The density-volumetric approach of the CLS has the advantage of reduced interpreter bias through use of an algorithm to quantify total lung and cystic volumes in contrast to the CVS which relies on clinician observer judgment. The CLS also provides a continuous scaled measurement with greater resolution compared to the CVS which includes integers 0 to 12. The resolution of the CLS increases sensitivity to year-to-year differences particularly in pediatric ages whereas the CVS also has a ceiling effect when either a single radiographic feature dominates or when multiple features are competing for involvement and radiographic severity. However, the CLS does not consider opacifying lesions such as ground glass or hyperlucent lung that does not meet the Hounsfield unit threshold and volume required to be considered cystic. An example of this is seen in the discordance of CLS and CVS in one individual whose CLS was below 10 over multiple imaging studies and CVS was 10 or greater in the same imaging studies. The CVS may be a more reflective measure of an individual with a predominately emphysematous or ground glass presentation.

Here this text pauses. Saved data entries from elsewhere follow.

Lemma entry_rest t kv rest :
  Spec.entry t = Some (kv, rest) -> rest `suffix_of` t /\ (length rest < length t)%nat.
Proof.
  rw /Spec.entry. destruct (Spec.key_text t) as [[[] key] r] eqn:Hk; [|done].
  destruct (Spec.value_text _) as [v r'] eqn:Hv. intros [= <- <-].
  apply key_text_rest in Hk as [Hs Hl]. specialize (Hl eq_refl).
  pose proof (value_text_rest _ _ _ Hv) as Hr. pose proof (skip_spaces_rest r) as Hsk.
  split; [by do 2 (etrans; [done|])|].
  apply suffix_length in Hr, Hsk. lia.
Qed.

(** *** The loops implement the language *)

Lemma section_name_loop_spec fuel text name acc t ok nm rest :
  reads text t -> Forall is_char t -> buf_rep name acc 0 -> (length t < fuel)%nat ->
  length acc + length t + 1 < buf_limit -> Spec.section_name t = (ok, nm, rest) ->
  exists text' name', cf_parse_section_name_loop fuel text name = Ok (ok, text', name') /\
    reads text' rest /\ buf_rep name' (acc ++ nm) 0.
Proof.
  revert fuel text name acc nm. induction t as [|ch t IH];
    intros fuel text name acc nm Ht Hc Hn Hf Hlim; (destruct fuel as [|fuel]; [simpl in Hf; lia|]); simpl.
  { rw reads_nil // /=. intros [= <- <- <-]. rw app_nil_r. eauto. }
  apply Forall_cons in Hc as [Hch Hc]. simpl in Hlim, Hf.
  destruct (reads_cons _ _ _ Ht) as (text1 & -> & Ht1). simpl.
  destruct (Spec.section_name t) as [[ok' nm'] r'] eqn:Hs.
  repeat case_decide; try (intros [= <- <- <-]; rw app_nil_r; by eauto).
  destruct (buf_addch_rep _ _ _ ch Hn) as (name1 & -> & Hn1); [lia|].
  rw to_char_small // in Hn1. intros [= <- <- <-].
  destruct (IH fuel text1 name1 (acc ++ [ch]) nm') as (text' & name' & Hl & Hr & Hn2);
    [done..|lia|rw length_app /=; lia|done|].
  exists text', name'. by rw -assoc_L in Hn2.
Qed.
(* ===== verification/Pathcomp.v ===== *)
(** Pathcomp: the composer objects of src/src/pathcomp.c.

    A composer has a class name, its attributes, the name of its Lua metatable
    and the state of the iteration. Evaluating an attribute can run Lua code that
    reads other attributes of the same composer, which calls back into the
    library: [pathcomp_index] ties that knot, down to the depth at which the
    interpreter refuses to nest calls. Following [copy-from] recurses without a
    bound in the code; the functions that do so take the depth of the C stack as
    an argument. *)

From Corelib Require Import ssreflect.
From stdpp Require Import base list numbers gmap strings.
From Stdlib Require Import ZArith Lia.
From S2P Require Import Prelude Libc Buf Cf Interp Value Att.

(** ** Data *)

Record pathcomp_t := MkPathcomp {
  pc_name : cstring;
  pc_attributes : list att_t;
  pc_metatable : cstring;
  pc_done : bool;
  pc_started : bool
}.

Inductive pathcomp_action_t :=
| PATHCOMP_ACTION_ADD
| PATHCOMP_ACTION_REPLACE
| PATHCOMP_ACTION_ADD_IF
| PATHCOMP_ACTION_NONE.

Definition PATHCOMP_ORIGIN_RUNTIME : option cstring := None.
Definition PATHCOMP_ATT_ROOT : cstring := lit "root".
Definition PATHCOMP_ATT_COMPOSE : cstring := lit "compose".
Definition PATHCOMP_ATT_COPY : cstring := lit "copy-from".

Definition set_attributes (c : pathcomp_t) (atts : list att_t) : pathcomp_t :=
  MkPathcomp (pc_name c) atts (pc_metatable c) (pc_done c) (pc_started c).
Definition set_iter (c : pathcomp_t) (done started : bool) : pathcomp_t :=
  MkPathcomp (pc_name c) (pc_attributes c) (pc_metatable c) done started.
(* ===== verification/PathSpec.v ===== *)
(** PathSpec: what a composer means, and that the operations of pathcomp.c that
    build, copy, change and free composers implement it.

    The meaning of a composer forgets the cached results of its values: it has
    the names, origins and alternatives of the attributes and the state of the
    iteration. [comp_rep F c s w] says that the composer [c] means [s] and that the
    heap of strings of [w] consists of the strings [c] owns and of the strings [F],
    which belong to somebody else; an operation that preserves [F] neither leaks
    nor touches what is not its own. *)

From Corelib Require Import ssreflect.
From stdpp Require Import base list numbers gmap strings.
From Stdlib Require Import ZArith Lia.
From S2P Require Import Prelude Libc Buf Cf Interp Value Att Pathcomp.

(** ** Meaning *)

Record scomp := MkSComp {
  sc_name : cstring;
  sc_atts : list satt;
  sc_metatable : cstring;
  sc_done : bool;
  sc_started : bool
}.

Definition with_atts (s : scomp) (atts : list satt) : scomp :=
  MkSComp (sc_name s) atts (sc_metatable s) (sc_done s) (sc_started s).

Record comp_rep (F : gmap loc cstring) (c : pathcomp_t) (s : scomp) (w : world) : Prop := {
  cr_name : pc_name c = sc_name s;
  cr_metatable : pc_metatable c = sc_metatable s;
  cr_done : pc_done c = sc_done s;
  cr_started : pc_started c = sc_started s;
  cr_atts : atts_rep F (pc_attributes c) (sc_atts s) (w_strs w)
}.

(** The attribute [name] and its position. *)
Definition s_pos (atts : list satt) (name : cstring) : option (nat * satt) :=
  list_find (fun a => sa_name a = name) atts.

(** An origin other than the class itself. *)
Definition inherited (cname : cstring) (origin : option cstring) : bool :=
  match origin with Some o => negb (streq o cname) | None => false end.

(** What an addition from the configuration does to an attribute that exists. *)
Definition s_put_if (cname : cstring) (a : satt) (s : svalue) (origin : option cstring) : satt :=
  match inherited cname (sa_origin a), inherited cname origin with
  | false, true => a
  | true, false => satt_replace a s origin
  | _, _ => satt_add a s
  end.

(** Adding or replacing a value, given what happens if the attribute exists. *)
Definition s_put (upd : satt -> satt) (atts : list satt) (name : cstring) (s : svalue)
    (origin : option cstring) : list satt :=
  match s_pos atts name with
  | None => atts ++ [satt_new name s origin]
  | Some (i, a) => <[i := upd a]> atts
  end.

Definition s_add (atts : list satt) (name : cstring) (s : svalue) (origin : option cstring) : list satt :=
  s_put (fun a => satt_add a s) atts name s origin.
Definition s_replace (atts : list satt) (name : cstring) (s : svalue) (origin : option cstring) : list satt :=
  s_put (fun a => satt_replace a s origin) atts name s origin.
Definition s_add_if (cname : cstring) (atts : list satt) (name : cstring) (s : svalue)
    (origin : option cstring) : list satt :=
  s_put (fun a => s_put_if cname a s origin) atts name s origin.

Definition s_action (action : pathcomp_action_t) (cname : cstring) (atts : list satt) (name : cstring)
    (s : svalue) (origin : option cstring) : list satt :=
  match action with
  | PATHCOMP_ACTION_ADD => s_add atts name s origin
  | PATHCOMP_ACTION_REPLACE => s_replace atts name s origin
  | PATHCOMP_ACTION_ADD_IF => s_add_if cname atts name s origin
  | PATHCOMP_ACTION_NONE => s_put id atts name s origin
  end.

(** ** Finding attributes *)

Lemma list_find_Forall2 {A B} (P : A -> Prop) (Q : B -> Prop)
    `{forall x, Decision (P x), forall y, Decision (Q y)} (R : A -> B -> Prop) xs ys :
  Forall2 R xs ys -> (forall x y, R x y -> P x <-> Q y) ->
  match list_find P xs, list_find Q ys with
  | Some (i, x), Some (j, y) => i = j /\ R x y /\ xs !! i = Some x /\ ys !! i = Some y
  | None, None => True
  | _, _ => False
  end.
Proof.
  intros Hf HPQ. induction Hf as [|x y xs ys Hxy Hf IH]; simpl; [done|].
  specialize (HPQ _ _ Hxy). destruct (decide (P x)), (decide (Q y)); try naive_solver.
  destruct (list_find P xs) as [[i x']|], (list_find Q ys) as [[j y']|]; simpl; naive_solver.
Qed.

Lemma retrieve_rep c ss name :
  Forall2 att_shape (pc_attributes c) ss ->
  match pathcomp_retrieve_att c name, s_pos ss name with
  | Some (i, att), Some (j, sa) =>
      i = j /\ att_shape att sa /\ pc_attributes c !! i = Some att /\ ss !! i = Some sa
  | None, None => True
  | _, _ => False
  end.
Proof.
  intros Hf. apply list_find_Forall2; [done|]. intros att sa Hs.
  rw /att_name_equal_to /streq bool_decide_spec (as_name _ _ Hs) //.
Qed.

(** ** The values of an attribute among those of the composer *)

Lemma atts_values_app l1 l2 : atts_values (l1 ++ l2) = atts_values l1 ++ atts_values l2.
Proof. by rw /atts_values fmap_app concat_app. Qed.

Lemma satts_values_app l1 l2 : satts_values (l1 ++ l2) = satts_values l1 ++ satts_values l2.
Proof. by rw /satts_values fmap_app concat_app. Qed.

Lemma atts_values_at atts i att att' :
  atts !! i = Some att ->
  atts_values atts = atts_values (take i atts) ++ a_alternatives att ++ atts_values (drop (S i) atts) /\
  atts_values (<[i := att']> atts) =
    atts_values (take i atts) ++ a_alternatives att' ++ atts_values (drop (S i) atts).
Proof.
  intros Hi. split.
  - by rw -{1}(take_drop_middle _ _ _ Hi) atts_values_app.
  - rw insert_take_drop ?atts_values_app //. by apply lookup_lt_Some in Hi.
Qed.

Lemma satts_values_at ss i sa sa' :
  ss !! i = Some sa ->
  satts_values ss = satts_values (take i ss) ++ sa_alts sa ++ satts_values (drop (S i) ss) /\
  satts_values (<[i := sa']> ss) =
    satts_values (take i ss) ++ sa_alts sa' ++ satts_values (drop (S i) ss).
Proof.
  intros Hi. split.
  - by rw -{1}(take_drop_middle _ _ _ Hi) satts_values_app.
  - rw insert_take_drop ?satts_values_app //. by apply lookup_lt_Some in Hi.
Qed.

Lemma shapes_length atts ss :
  Forall2 att_shape atts ss -> length (atts_values atts) = length (satts_values ss).
Proof.
  induction 1 as [|att sa atts ss Hs _ IH]; [done|].
  rw /atts_values /satts_values /= !length_app (as_length _ _ Hs). f_equal. exact IH.
Qed.

(** ** Adding and replacing values *)

(** The composer, and a value that is not part of it yet. *)
Definition pending (F : gmap loc cstring) (c : pathcomp_t) (s : scomp) (v : value_t) (sv : svalue)
    (h : gmap loc cstring) : Prop :=
  Forall2 att_shape (pc_attributes c) (sc_atts s) /\
  vals_rep F (v :: atts_values (pc_attributes c)) (sv :: satts_values (sc_atts s)) h.

Section put.
Variables (F : gmap loc cstring) (c : pathcomp_t) (s : scomp) (v : value_t) (sv : svalue).
(* ===== verification/LuaOpcodes.v ===== *)
(** LuaOpcodes: instructions of the virtual machine, src/liblua/src/lopcodes.h and
    lopcodes.c: the fields of an instruction, the opcodes and their modes.

    An [Instruction] is an unsigned 32-bit integer; the casts to [OpCode] and [int]
    keep the value, since every field has at most 18 bits. *)

From Corelib Require Import ssreflect.
From stdpp Require Import base list numbers.
From Stdlib Require Import ZArith Lia.
From S2P Require Import Prelude LuaObject.

(** ** Fields *)

Definition SIZE_C : Z := 9.
Definition SIZE_B : Z := 9.
Definition SIZE_Bx : Z := SIZE_C + SIZE_B.
Definition SIZE_A : Z := 8.
Definition SIZE_OP : Z := 6.

Definition POS_OP : Z := 0.
Definition POS_A : Z := POS_OP + SIZE_OP.
Definition POS_C : Z := POS_A + SIZE_A.
Definition POS_B : Z := POS_C + SIZE_C.
Definition POS_Bx : Z := POS_C.

Definition MAXARG_Bx : Z := Z.shiftl 1 SIZE_Bx - 1.
Definition MAXARG_sBx : Z := Z.shiftr MAXARG_Bx 1.
Definition MAXARG_A : Z := Z.shiftl 1 SIZE_A - 1.
Definition MAXARG_B : Z := Z.shiftl 1 SIZE_B - 1.
Definition MAXARG_C : Z := Z.shiftl 1 SIZE_C - 1.

Definition MASK1 (n p : Z) : Z := ushl (unot (ushl (unot 0) n)) p.
Definition MASK0 (n p : Z) : Z := unot (MASK1 n p).

Definition GET_OPCODE (i : Z) : Z := Z.land (Z.shiftr i POS_OP) (MASK1 SIZE_OP 0).
Definition GETARG_A (i : Z) : Z := Z.land (Z.shiftr i POS_A) (MASK1 SIZE_A 0).
Definition GETARG_B (i : Z) : Z := Z.land (Z.shiftr i POS_B) (MASK1 SIZE_B 0).
Definition GETARG_C (i : Z) : Z := Z.land (Z.shiftr i POS_C) (MASK1 SIZE_C 0).
Definition GETARG_Bx (i : Z) : Z := Z.land (Z.shiftr i POS_Bx) (MASK1 SIZE_Bx 0).
Definition GETARG_sBx (i : Z) : Z := GETARG_Bx i - MAXARG_sBx.

(** The setters have one shape. *)
Definition set_field (n p i u : Z) : Z :=
  Z.lor (Z.land i (MASK0 n p)) (Z.land (ushl (u32 u) p) (MASK1 n p)).

Definition SET_OPCODE (i o : Z) : Z := set_field SIZE_OP POS_OP i o.
Definition SETARG_A (i u : Z) : Z := set_field SIZE_A POS_A i u.
Definition SETARG_B (i b : Z) : Z := set_field SIZE_B POS_B i b.
Definition SETARG_C (i b : Z) : Z := set_field SIZE_C POS_C i b.
Definition SETARG_Bx (i b : Z) : Z := set_field SIZE_Bx POS_Bx i b.
Definition SETARG_sBx (i b : Z) : Z := SETARG_Bx i (u32 (b + MAXARG_sBx)).

Definition CREATE_ABC (o a b c : Z) : Z :=
  Z.lor (Z.lor (Z.lor (ushl (u32 o) POS_OP) (ushl (u32 a) POS_A)) (ushl (u32 b) POS_B))
    (ushl (u32 c) POS_C).
Definition CREATE_ABx (o a bc : Z) : Z :=
  Z.lor (Z.lor (ushl (u32 o) POS_OP) (ushl (u32 a) POS_A)) (ushl (u32 bc) POS_Bx).

(** Registers or constants. *)
Definition BITRK : Z := Z.shiftl 1 (SIZE_B - 1).
Definition ISK (x : Z) : bool := bool_decide (Z.land x BITRK <> 0).
Definition INDEXK (r : Z) : Z := Z.land r (Z.lnot BITRK).
Definition MAXINDEXRK : Z := BITRK - 1.
Definition RKASK (x : Z) : Z := Z.lor x BITRK.

Definition NO_REG : Z := MAXARG_A.
Definition LUAI_MAXCCALLS : nat := 200.

(** [S.name], from the name of the chunk. *)
Definition chunk_name (name : cstring) : cstring :=
  if decide (head name = Some ch_at \/ head name = Some ch_equals) then tail name
  else if decide (head name = head LUA_SIGNATURE) then lit "binary string"
  else name.

Definition luaU_undump (nCcalls : nat) (z : Zio) (name : cstring) : load_error + Proto * Zio :=
  let name := chunk_name name in
  (_ ← LoadHeader name; LoadFunction name (LUAI_MAXCCALLS - nCcalls) (Some (lit "=?"))) z.

(** ** Proofs: loading what was written *)

Section loads.
Context (name : cstring).

Definition cut_error : load_error :=
  LoadError (name ++ lit ": " ++ lit "unexpected end" ++ lit " in precompiled chunk").

(** [m] takes exactly the bytes [bs] and returns [a]; when the stream ends within them it raises the
    error of an unexpected end. *)
Record Loads {A} (m : Load A) (bs : list byte) (a : A) : Prop := {
  loads_full z rest : stream_ok z -> content z = bs ++ rest ->
    exists z', m z = inr (a, z') /\ content z' = rest /\ stream_ok z';
  loads_cut z cut : stream_ok z -> bs = content z ++ cut -> cut <> [] -> m z = inl cut_error
}.

Lemma Loads_ret {A} (a : A) : Loads (mret a) [] a.
Proof.
  split.
  - intros z rest Hz Hc. by exists z.
  - intros z cut _ Heq Hne. symmetry in Heq. apply app_eq_nil in Heq as [_ ->]. done.
Qed.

This study had several limitations. First, Proteus syndrome-associated lung disease is present in only a fraction of this ultra-rare disease, thus, our cohort size is small. The size of the cohort and distribution of data mean relying on non-parametric analyses or relying on the ability of linear mixed-effects models to absorb violation of normality assumptions [20]. In addition, the statistical difference in the CLS progression in children versus adults must be interpreted with caution. Upon visual inspection, this difference may be driven by the youngest children who progress rapidly whereas adolescents may not exhibit as rapid of a progression. While the data do show an association with CLS and CVS with clinical symptoms, report of dyspnea extracted from clinical documentation is less reliable than systematic prospective assessment with a patient reported outcome measure. In addition, our data are too sparse to investigate thresholds of CLS or CVS that predict these clinical symptoms or prognosticate on need for surgical intervention.

This retrospective study is susceptible to ascertainment bias, favoring individuals with lung disease because advanced chest imaging is not the standard of care for screening individuals with Proteus syndrome for pulmonary involvement. To explore the magnitude of this bias, we sought the indication of each individual’s earliest scan and found a plurality (41%) were to rule out pulmonary embolism. This is not surprising given that Proteus syndrome is a known risk factor for venous thromboembolism [7]. Many of these studies were obtained at the NIHCC in response to an elevated D-dimer but not necessarily respiratory symptoms. The next most common indications were evaluation for lung disease and abnormal PFTs which may indicate these individuals had symptoms or other reason for the ordering clinician to suspect lung pathology. For these reasons, the presented frequency of lung disease may be an overestimate of the true prevalence of Proteus syndrome-associated lung disease. Another limitation is that the included imaging studies were heterogeneous in technique including use of intravenous contrast. We included scans not only obtained at the NIHCC but those performed at outside institutions. This also meant that nine imaging studies could not be measured for CLS due to the technique or due to metal artifact such as from spinal fusion.

Conclusions

This study advances the quantification of Proteus syndrome disease burden through the application of two methods to measure radiographic lung disease. Both methods measured radiographic progression. The CLS showed the rate of cystic progression is increased in children. Increased CLS and CVS were associated with the presence of clinical symptoms and decreased pulmonary function. These findings support the use of these methods in future studies.